The Steel Industry of the Future partnership is making strides in improving the energy efficiency of steel production, as well as product quality, reducing equipment downtime, and improve steel quality. The steel industry spends less on R&D as a percent of sales than the other major industrial sectors. Therefore, cost-sharing through collaborations between the Office of Industrial Technologies and industry helps leverage these funds by supporting R&D activities in the steel industry, supplier companies, the National Laboratories, and universities.
Using an industry-defined vision of what the steel industry should look like by the year 2020, the steel industry and the U.S. Department of Energy are using this strategy to build collaborations to develop and deploy technologies crucial to the industry’s future. To facilitate the implementation of the industry vision, DOE has formed a crosscutting Steel Team within the Idustrial Technologies Program. Read the technology Vision and Roadmap for this industry area.
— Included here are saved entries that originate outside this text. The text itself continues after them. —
(* ===== verification/Transport.v ===== *)
(** * Audit transports (src/audit/grpc_transport.go, http_transport.go)

    Each [Send] is a function of the events to its calls and its error.  The
    remote endpoints are arguments: what they answer to a request.  A nil
    pointer in the slice of events is [None]. *)
From S2P Require Import Prelude GoStrings AuditEvent Outbox.
Local Open Scope string_scope.

(** auditv1.AuditEvent; the timestamp is unset for a zero time. *)
Record AuditEvent := MkAuditEvent { base : Event; Timestamp : option Z }.

Definition EventToProto (e : Event) : AuditEvent :=
  MkAuditEvent (with_identity (ID e) 0 e) (if IsZero (CreatedAt e) then None else Some (CreatedAt e)).

Definition EventsToProto (events : list (option Event)) : list AuditEvent :=
  flat_map (fun o => match o with None => [] | Some e => [EventToProto e] end) events.

Inductive SendErr := RPCFailed (code : Z) | MarshalFailed | RequestFailed | UnexpectedStatus (status : Z).

(** The gRPC clients: [None] is a transport without a connection. *)
Module GRPCTransport.
Definition Send (client : option (list AuditEvent -> option Z)) (events : list (option Event))
  : result SendErr unit * list (list AuditEvent) :=
  match client, events with
  | None, _ | _, [] => (Ok tt, [])
  | Some call, _ =>
      let req := EventsToProto events in
      (match call req with Some code => Err (RPCFailed code) | None => Ok tt end, [req])
  end.
End GRPCTransport.

Module GRPCSingleTransport.
(** One turn of the loop: the first error is kept, the call made anyway. *)
Definition step (call : AuditEvent -> option Z) (acc : result SendErr unit * list AuditEvent) (o : option Event)
  : result SendErr unit * list AuditEvent :=
  let '(firstErr, calls) := acc in
  match o with
  | None => acc
  | Some e =>
      let req := EventToProto e in
      (match firstErr, call req with Ok _, Some code => Err (RPCFailed code) | r, _ => r end, calls ++ [req])%list
  end.

Definition Send (client : option (AuditEvent -> option Z)) (events : list (option Event))
  : result SendErr unit * list AuditEvent :=
  match client, events with
  | None, _ | _, [] => (Ok tt, [])
  | Some call, _ =>
      fold_left (step call) events (Ok tt, [])
  end.
End GRPCSingleTransport.

(** The HTTP client; [do] answers a POST with a status or fails. *)
Module HTTPTransport.
Definition NewHTTPTransport (baseURL : string) : string := TrimRightByte "/" (TrimSpace baseURL) ++ "/ingest".

Definition Send (marshal : list (option Event) -> option string) (do_ : string -> string -> option Z) (ingestURL : string)
    (events : list (option Event)) : result SendErr unit :=
  match events with
  | [] => Ok tt
  | _ =>
      match marshal events with
      | None => Err MarshalFailed
      | Some body =>
          match do_ ingestURL body with
          | None => Err RequestFailed
          | Some status => if (status =? 200)%Z || (status =? 202)%Z then Ok tt else Err (UnexpectedStatus status)
          end
      end
  end.
End HTTPTransport.

(** The single-event client reports success only when every call succeeded,
    and makes one call per event whatever fails. *)
Lemma single_send_exact (call : AuditEvent -> option Z) events :
  let '(res, calls) := GRPCSingleTransport.Send (Some call) events in
  calls = EventsToProto events /\ (is_ok res = true <-> Forall (fun r => call r = None) calls).
Proof.
  unfold GRPCSingleTransport.Send. destruct events as [|o0 l0]; [by split; [|split; [constructor|]]|].
  generalize (o0 :: l0). clear o0 l0. intros l.
  enough (forall l (acc : result SendErr unit * list AuditEvent),
    (is_ok (fst acc) = true <-> Forall (fun r => call r = None) (snd acc)) ->
    let '(res, calls) := fold_left (GRPCSingleTransport.step call) l acc in
    calls = (snd acc ++ EventsToProto l)%list /\ (is_ok res = true <-> Forall (fun r => call r = None) calls)) as Hg.
  { specialize (Hg l (Ok tt, [])). apply Hg. by split; [constructor|]. }
  clear l. induction l as [|[e|] l IH]; intros [r calls] Hacc; cbn [fold_left].
  - cbn. by rewrite app_nil_r.
  - specialize (IH (GRPCSingleTransport.step call (r, calls) (Some e))). cbn in IH, Hacc.
    destruct (fold_left (GRPCSingleTransport.step call) l _) as [res calls']. rewrite <- app_assoc in IH. apply IH.
    rewrite Forall_app, Forall_singleton, <- Hacc. destruct r as [[]|]; cbn; [|by split; [|intros [? _]]].
    destruct (call (EventToProto e)); cbn; split; [done|by intros [_ ?]|done|done].
  - apply (IH (r, calls)). exact Hacc.
Qed.

(** A gRPC transport without a connection reports success without sending
    anything, so a relay that uses it removes rows that nobody received. *)
Theorem unconnected_transport_discards :
  let send e := is_ok (fst (GRPCTransport.Send None [Some e])) in
  snd (GRPCTransport.Send None [Some (demo_event "e" 1000)]) = [] /\
  snd (DeliverOne demo_unmarshal "svc" 0 any_row 10 20 NoFault NoFault (Some send) demo_tbl) !! "a" = None.
Proof. split; reflexivity. Qed.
Major focus areas include:
- Process Efficiency — to seek improvement in throughput, quality, and energy efficiency.
- Recycling — to increase steel recycling and recovery of iron units from plant solid wastes.
- Environmental Engineering — to achieve further reductions in air and water emissions and generation of hazardous wastes, and to develop new processes to avoid pollution rather than control and treat it.
- Product Development — to be increasingly responsive to ever-changing market demands and customer needs by achieving maximum flexibility in production capabilities. Increases in sales to key markets will occur as the industry introduces products with new properties to meet the demand for changing materials in the 21st Century.
INL’s role
The INL’s applied engineering resources, chemists, and environmental expertise are readily available to the assist the steel industry.